Selain itu, yang harus diubah adalah perilaku warga kotanya. Seperti membiasakan diri untuk menggunakan moda transportasi umum. Walaupun sudah kalah dengan kota-kota lain, tapi setidaknya pengembangan jaringan MRT, LRT dan KRL bisa membawa Jakarta menjadi lebih baik.
TOD Sebagai Katalisator

Sementara itu, Monique Suksmaningsih, Practical Principal and Design Direction at Broadway Malyan Asia mengatakan urban regeneration bisa sebagai tools untuk menyiapkan Jakarta menjadi kota berketahanan ekonomi. Berpraktek di Singapura, Monique mengambil contoh kasus Singapura yang bagaimana urban manufacturing menjadi salah satu solusi, bahkan menjadi tombak ekonomi negara-kota tersebut. “Setelah tidak menjadi ibukota negara, perlu dipikirkan bagaimana Jakarta bisa menarik talents dan bisnis untuk masuk atau tetap ada di sini,” tuturnya. Monique juga mengingatkan bahwa yang perlu diperhatikan bukan hanya bisnis besar, tapi yang berskala kecil (UMKM). Pebisnis berskala mikro-kecil yang berada di kampung-kota.

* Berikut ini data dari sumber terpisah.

(** X25.  Only the owner reconfigures the factory.  A successful call
    after which the configuration [getConfig] or the owner differs was
    sent by the owner, and it deployed nothing: the market count and the
    registry are as before.  A successful deployment, by anyone, changes
    neither. *)
Theorem only_owner_reconfigures env (c : @Call T) (f f' : Factory) :
  call env c f = Returns f' ->
  (getConfig f' <> getConfig f \/ owner f' <> owner f ->
   msg_sender env = owner f
   /\ getMarketCount f' = getMarketCount f
   /\ markets f' = markets f /\ marketIds f' = marketIds f)
  /\ (forall params marketAddress (tok : T),
        c = DeployMarket params marketAddress tok ->
        getConfig f' = getConfig f /\ owner f' = owner f
        /\ getMarketCount f' = (getMarketCount f + 1)%N).
Proof.
  intros Hcall. apply call_Returns in Hcall.
  destruct Hcall as [(params & a & tok & -> & ->)
    | (Ho & [(a & -> & Ha & ->) | [(n & -> & Hn & ->) | [(a & -> & Ha & ->)
    | [(a & -> & Ha & ->) | (-> & ->)]]]])].
  - split.
    + intros [Hcfg | Hown]; [now contradiction Hcfg | now contradiction Hown].
    + intros params0 a0 tok0 _. repeat split.
  - split; [intros _; repeat split; exact Ho | discriminate].
  - split; [intros _; repeat split; exact Ho | discriminate].
  - split; [intros _; repeat split; exact Ho | discriminate].
  - split; [intros _; repeat split; exact Ho | discriminate].
  - split; [intros _; repeat split; exact Ho | discriminate].
Qed.
Lemma register_consistent (f : Factory) marketAddress :
  registryConsistent f ->
  marketAddress <> 0%N ->
  marketIds f !! marketAddress = None ->
  registryConsistent
    (register (marketCount f) marketAddress
       (set_marketCount (marketCount f + 1)%N f)).
Proof.
  intros (Hbelow & Hbeyond & Hback) Hnz Hfresh.
  unfold registryConsistent. simpl. split; [| split].
  - intros marketId Hlt.
    destruct (decide (marketCount f = marketId)) as [<- | Hne].
    + exists marketAddress. now rewrite !lookup_insert_eq.
    + destruct (Hbelow marketId ltac:(lia)) as (a & Ha & Hanz & Hid).
      exists a. rewrite !lookup_insert_ne; auto.
      intros ->. congruence.
  - intros marketId Hle. rewrite lookup_insert_ne by lia.
    apply Hbeyond. lia.
  - intros a marketId Hid.
    destruct (decide (marketAddress = a)) as [<- | Hne].
    + rewrite lookup_insert_eq in Hid. inversion Hid; subst marketId.
      now rewrite lookup_insert_eq.
    + rewrite lookup_insert_ne in Hid by assumption.
      pose proof (Hback a marketId Hid) as Hm.
      rewrite lookup_insert_ne; [exact Hm |].
      intros <-. rewrite Hbeyond in Hm by lia. discriminate.
Qed.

Sebagai perencana utama Nusantara, Sofian Sibarani, The Visionary Founder of Urban+, mengusulkan empat hal untuk “memperbaiki” Jakarta. Pertama, memikirkan kembali water management system mengingat Jakarta yang juga bisa disebut sebagai kota banjir. Lalu yang kedua, segera menyetop Jakarta untuk tidak makin “tenggelam”, yang ketiga mengurangi kemacetan dan yang terakhir mengenalkan penggunaan atau fungsi baru dari gedung-gedung bekas kantor pemerintahan.
Terkait dengan solusi kemacetan, Sofian menilai bahwa Jakarta sudah sangat baik dengan telah menerapkan konsep green mobility, yakni transportasi publik. Namun kritiknya, selain perlu terus menambah jaringan, pengembangan konsep transit oriented development (TOD) jangan hanya sebatas pemanfaatan ruang secara vertikal. Tetapi, ujarnya, “TOD juga harus menjadi katalis untuk membangun (kota) dan menjadikan pola tersebut berkinerja tinggi, harus memberikan kontribusi kepada ruang publik. Kalau ini diperbanyak, saya yakin akan sangat powerfull.”
Apakah usulan dan saran-saran tersebut utopia? Para perancang kota itu menyatakan tidak, karena hal tersebut logis dan sudah diterapkan di banyak kota.